Beneath this line is the data. Output exactly the lines from the line with "- exists cur." to the line with "cbn [mbind option_bind]. read_here. simpl", both ends included, and nothing more.

(Collected data entries)
= Beginning of Section =

Lemma rd_here (pre l : list Z) : rd (pre ++ l) (zlen pre) = rd l 0.
Proof. rewrite <- (Z.add_0_r (zlen pre)) at 1. by rewrite rd_app_plus by lia. Qed.

(** Reads at known distances from the current position. *)
Ltac read_here :=
  rewrite ?rd_app_plus, ?rd_here by lia;
  repeat match goal with
  | |- context [rd (?a :: ?l) 0] => change (rd (a :: l) 0) with (Some a)
  | |- context [rd (?a :: ?b :: ?l) 1] => change (rd (a :: b :: l) 1) with (Some b)
  | |- context [rd (?a :: ?b :: ?c :: ?l) 2] =>
      change (rd (a :: b :: c :: l) 2) with (Some c)
  | |- context [rd (?a :: ?b :: ?c :: ?d :: ?l) 3] =>
      change (rd (a :: b :: c :: d :: l) 3) with (Some d)
  end; cbn [mbind option_bind].

(** One escaped byte inside double quotes is read back by one turn of the loop. *)
Lemma token_esc pre c rest cur x f :
  byte_ok c -> rep cur x -> zlen x + 1 <= SDS_LIMIT ->
  exists cur', rep cur' (x ++ [c]) /\
    token_loop junk (S f) (pre ++ esc c ++ rest) (zlen pre) true false cur =
    token_loop junk f (pre ++ esc c ++ rest) (zlen pre + zlen (esc c)) true false cur'.
Proof.
  intros Hc Hrep Hl. destruct (catlen_rep junk cur x [c] Hrep) as (cur' & Ecat & Hcur');
    [change (zlen [c]) with 1; lia|]. change (zlen [c]) with 1 in Ecat.
  exists cur'. split; [done|]. cbn [token_loop]. unfold token_step, hex_escape, quote_end_ok, advance.
  destruct (byte_hex c Hc) as (H1 & H2 & H3).
  destruct (hex_char_digit _ H1) as (D1 & I1 & N1). destruct (hex_char_digit _ H2) as (D2 & I2 & N2).
  assert (forall k, 0 <= k -> zlen pre + k + 1 = zlen pre + (k + 1)) as Eadd by (intros; lia).
  unfold esc. unfold byte_ok in Hc.
  destruct ((c =? ch_bslash) || (c =? ch_dquote)) eqn:E1.
  { apply orb_true_iff in E1. cbn [app]. read_here.
    destruct E1 as [E1|E1]; bool_to_prop; subst c; simpl (_ =? _); cbv iota; cbn [mbind option_bind negb];
      read_here; simpl (_ =? _); cbv iota; cbn [mbind option_bind negb]; read_here;
      rewrite Ecat; cbn [mbind option_bind]; read_here; by rewrite Eadd by lia. }
  apply orb_false_iff in E1 as [Eb Eq].
  repeat match goal with
  | |- context [if c =? ?n then [_; _] else _] =>
      destruct (c =? n) eqn:?;
      [ bool_to_prop; subst c; cbn [app]; read_here; simpl (_ =? _); cbv iota;
        cbn [mbind option_bind negb]; read_here; simpl (_ =? _); cbv iota;
        cbn [mbind option_bind negb]; read_here; simpl (_ =? _); cbv iota; rewrite Ecat;
        cbn [mbind option_bind]; read_here; by rewrite Eadd by lia | ]
  end.
  destruct (isprint c) eqn:Ep; cbn [app]; read_here.
  - rewrite Eb. cbn [mbind option_bind]. rewrite Eq.
    unfold isprint in Ep. bool_to_prop.
    replace (c =? 0) with false by (symmetry; apply Z.eqb_neq; lia). rewrite Ecat.
    cbn [mbind option_bind]. read_here. by replace (c =? 0) with false by (symmetry; apply Z.eqb_neq; lia).
  - simpl (ch_bslash =? ch_bslash). cbv iota. read_here. simpl (120 =? 120). cbv iota. read_here.
    rewrite D1. read_here. rewrite D2. read_here. rewrite I1, I2, H3, u8_small by lia.
    rewrite Ecat. cbn [mbind option_bind]. read_here.
    replace (hex_char (c mod 16) =? 0) with false by (symmetry; by apply Z.eqb_neq).
    by rewrite Eadd by lia.
Qed.

Definition blank (c : Z) : Prop := isspace c = true.

Lemma blank_nonzero c : blank c -> c <> 0.
Proof. intros H ->. done. Qed.

Lemma token_quoted x : forall pre r0 rest cur y f,
  bytes_ok x -> rep cur y -> zlen y + zlen x <= SDS_LIMIT -> r0 = 0 \/ blank r0 ->
  (length x < f)%nat ->
  exists cur', rep cur' (y ++ x) /\
    token_loop junk f (pre ++ concat (map esc x) ++ ch_dquote :: r0 :: rest) (zlen pre) true false cur =
      Some (Some (zlen pre + zlen (concat (map esc x)) + 1, cur')).
Proof.
  induction x as [|c x IH]; intros pre r0 rest cur y f Hok Hrep Hl Hr Hf;
    (destruct f as [|f]; [simpl in Hf; lia|]).
  - exists cur. rewrite app_nil_r. split; [done|]. cbn [map concat app token_loop].
    unfold token_step, hex_escape, quote_end_ok, advance. read_here. simpl (_ =? _). cbv iota.
    cbn [mbind option_bind]. read_here.
    assert ((r0 =? 0) || isspace r0 = true) as ->.
    { destruct Hr as [-> | ->]; [done|]. apply orb_true_r. }
    cbn [mbind option_bind]. read_here. simpl (_ =? 0). cbv iota. do 3 f_equal. zlia.
  - inversion Hok as [|? ? Hc Hx]; subst. rewrite zlen_cons in Hl. pose proof (zlen_nonneg x).
    cbn [map concat]. rewrite <- (assoc_L (++)).
    destruct (token_esc pre c (concat (map esc x) ++ ch_dquote :: r0 :: rest) cur y f)
      as (cur1 & H1 & E1); [done|done|lia|].
    destruct (IH (pre ++ esc c) r0 rest cur1 (y ++ [c]) f) as (cur2 & H2 & E2); auto.
    { zlia. }
    { simpl in Hf. lia. }
    exists cur2. rewrite <- (assoc_L (++)) in H2. split; [exact H2|].
    rewrite E1. rewrite <- (assoc_L (++)), zlen_app in E2. rewrite E2. do 3 f_equal. zlia.
Qed.
Lemma upgrade_ok s w l v :
  repi s w l -> in_s 64 v -> w < _intsetValueEncoding v -> zlen l + 1 <= INTSET_LIMIT ->
  exists s' l', intsetUpgradeAndAdd junk s v = Some s' /\
    repi s' (_intsetValueEncoding v) l' /\ forall x, x ∈ l' <-> x = v \/ x ∈ l.
Proof.
  intros Hrep Hv Hlt Hlim. destruct (repi_bounds s w _ Hrep) as (Hw & Hl & El & Ee & Hwl).
  pose proof Hrep as [Hwk He Hlen Hc Hr Hs _]. unfold INTSET_LIMIT in Hlim.
  pose proof (venc_width v) as Hwk'. set (w' := _intsetValueEncoding v) in *.
  assert (0 < w' <= 8) as Hw' by (destruct Hwk' as [-> | [-> | ->]]; lia).
  pose proof (wide_extreme w l v Hwk Hv Hlt Hr) as Hext.
  assert (in_s (8 * w') v) as Hvw by (apply venc_le; auto; lia).
  unfold intsetUpgradeAndAdd. cbv zeta. cbn [is_encoding is_length is_contents].
  rewrite Ee, El. fold w'.
  rewrite (u32_small (zlen l + 1)), (s32_small (zlen l)) by lia.
  replace (uwrap 8 w) with w by (symmetry; apply u8_small; lia).
  assert (zlen (enc w l) = w * zlen l) as Hz by (apply zlen_enc; lia).
  destruct (resize_grow (Intset (intrev32ifbe w') (is_length s) (is_contents s)) w' (zlen l + 1)
              (w * zlen l)) as (g & -> & Hg);
    [done|done|cbn [is_contents]; by rewrite Hc|nia|nia|].
  cbn [is_encoding is_length is_contents]. unfold cassert. zdec. cbn [mbind option_bind].
  assert (Z.to_nat (zlen l) = length l) as Hnat by (unfold zlen; lia). rewrite Hnat, Hc.
  destruct (v <? 0) eqn:Esign.
  - destruct (upgrade_loop_ok w w' (length l) 1 (is_length s) Hwk Hwk' ltac:(lia) ltac:(lia)
                l (intrev32ifbe w') g []) as (gap' & Hgap & E); auto.
    rewrite app_nil_r in E. rewrite E. cbn [mbind option_bind].
    rewrite (set_mid _ w' 0 [] gap' (enc w' l ++ [])); cbn [is_encoding]; auto;
      [|change (zlen (@nil Z)) with 0; lia|lia].
    rewrite Z.eqb_refl. cbn [mbind option_bind is_encoding is_length is_contents]. rewrite El, u32_small by lia.
    exists (Intset (intrev32ifbe w') (intrev32ifbe (zlen l + 1))
              ([] ++ le_enc (Z.to_nat w') v ++ enc w' l ++ [])), (v :: l).
    split; [done|]. split.
    + split; cbn [is_encoding is_length is_contents]; auto.
      * f_equal. zlia.
      * by rewrite app_nil_r, enc_cons.
      * constructor; [done|]. eapply Forall_impl; [exact Hr|]. intros. apply (in_s_wide w); auto; lia.
      * by constructor.
      * unfold INTSET_LIMIT. zlia.
    + intros x. apply elem_of_cons.
  - destruct (upgrade_loop_ok w w' (length l) 0 (is_length s) Hwk Hwk' ltac:(lia) ltac:(lia)
                l (intrev32ifbe w') (take (Z.to_nat (w' * zlen l - w * zlen l)) g)
                (drop (Z.to_nat (w' * zlen l - w * zlen l)) g)) as (gap' & Hgap & E); auto.
    { rewrite zlen_take by nia. change (Z.of_nat (length l)) with (zlen l). lia. }
    rewrite take_drop in E. rewrite E. cbn [mbind option_bind Z.eqb is_encoding is_length is_contents].
    change (0 =? 1) with false. cbv iota.
    rewrite El, s32_small by lia. assert (gap' = []) as -> by (apply zlen_0_inv; lia). cbn [app].
    set (t := drop _ g).
    assert (zlen t = w') as Ht by (unfold t; rewrite zlen_drop by nia; lia).
    rewrite (set_mid _ w' (zlen l) (enc w' l) t []); cbn [is_encoding is_contents]; auto;
      [|by rewrite app_nil_r|apply zlen_enc; lia].
    cbn [mbind option_bind is_encoding is_length is_contents]. rewrite El, u32_small by lia.
    exists (Intset (intrev32ifbe w') (intrev32ifbe (zlen l + 1)) (enc w' l ++ le_enc (Z.to_nat w') v ++ [])), (l ++ [v]).
    split; [done|]. split.
    + split; cbn [is_encoding is_length is_contents]; auto.
      * f_equal. zlia.
      * by rewrite enc_app, enc_cons.
      * apply Forall_app. split; [|by constructor].
        eapply Forall_impl; [exact Hr|]. intros. apply (in_s_wide w); auto; lia.
      * rewrite <- (app_nil_r l) in Hs. by apply sorted_insert.
      * unfold INTSET_LIMIT. zlia.
    + intros x. rewrite elem_of_app, list_elem_of_singleton. tauto.
Qed.
Definition dictIntHashFunction (key : Z) : Z :=
  let key := uwrap 32 (key + unot 32 (uwrap 32 (Z.shiftl key 15))) in
  let key := Z.lxor key (Z.shiftr key 10) in
  let key := uwrap 32 (key + uwrap 32 (Z.shiftl key 3)) in
  let key := Z.lxor key (Z.shiftr key 6) in
  let key := uwrap 32 (key + unot 32 (uwrap 32 (Z.shiftl key 11))) in
  Z.lxor key (Z.shiftr key 16).

Definition dictIdentityHashFunction (key : Z) : Z := key.

Definition murmur_m : Z := 1540483477.
Definition murmur_r : Z := 24.

(** The loop of dictGenHashFunction on the bytes left at [data] and their number. *)
Fixpoint murmur_loop `{Host} (fuel : nat) (data : list Z) (len h : Z) : option (list Z * Z * Z) :=
  if 4 <=? len then
    match fuel with
    | O => None
    | S f =>
        w ← rdn data 0 4;
        let k := host_dec w in
        let k := uwrap 32 (k * murmur_m) in
        let k := Z.lxor k (Z.shiftr k murmur_r) in
        let k := uwrap 32 (k * murmur_m) in
        let h := uwrap 32 (h * murmur_m) in
        let h := Z.lxor h k in
        murmur_loop f (drop 4 data) (len - 4) h
    end
  else Some (data, len, h).

Definition dictGenHashFunction `{Host} (seed : Z) (key : list Z) (len : Z) : option Z :=
  let h := Z.lxor seed (uwrap 32 len) in
  '(data, len, h) ← murmur_loop (Z.to_nat len) key len h;
  h ← (if len =? 3 then c ← rd data 2; Some (Z.lxor h (uwrap 32 (Z.shiftl c 16))) else Some h);
  h ← (if (len =? 3) || (len =? 2)
       then c ← rd data 1; Some (Z.lxor h (uwrap 32 (Z.shiftl c 8))) else Some h);
  h ← (if (len =? 3) || (len =? 2) || (len =? 1)
       then c ← rd data 0; Some (uwrap 32 (Z.lxor h c * murmur_m)) else Some h);
  let h := Z.lxor h (Z.shiftr h 13) in
  let h := uwrap 32 (h * murmur_m) in
  Some (Z.lxor h (Z.shiftr h 15)).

= End of Section =

→ Task result
  - exists cur. rewrite app_nil_r. split; [done|]. cbn [map concat app token_loop].
    unfold token_step, hex_escape, quote_end_ok, advance. read_here. simpl (_ =? _). cbv iota.
    cbn [mbind option_bind]. read_here.
    assert ((r0 =? 0) || isspace r0 = true) as ->.
    { destruct Hr as [-> | ->]; [done|]. apply orb_true_r. }
    cbn [mbind option_bind]. read_here. simpl (_ =? 0). cbv iota. do 3 f_equal. zlia.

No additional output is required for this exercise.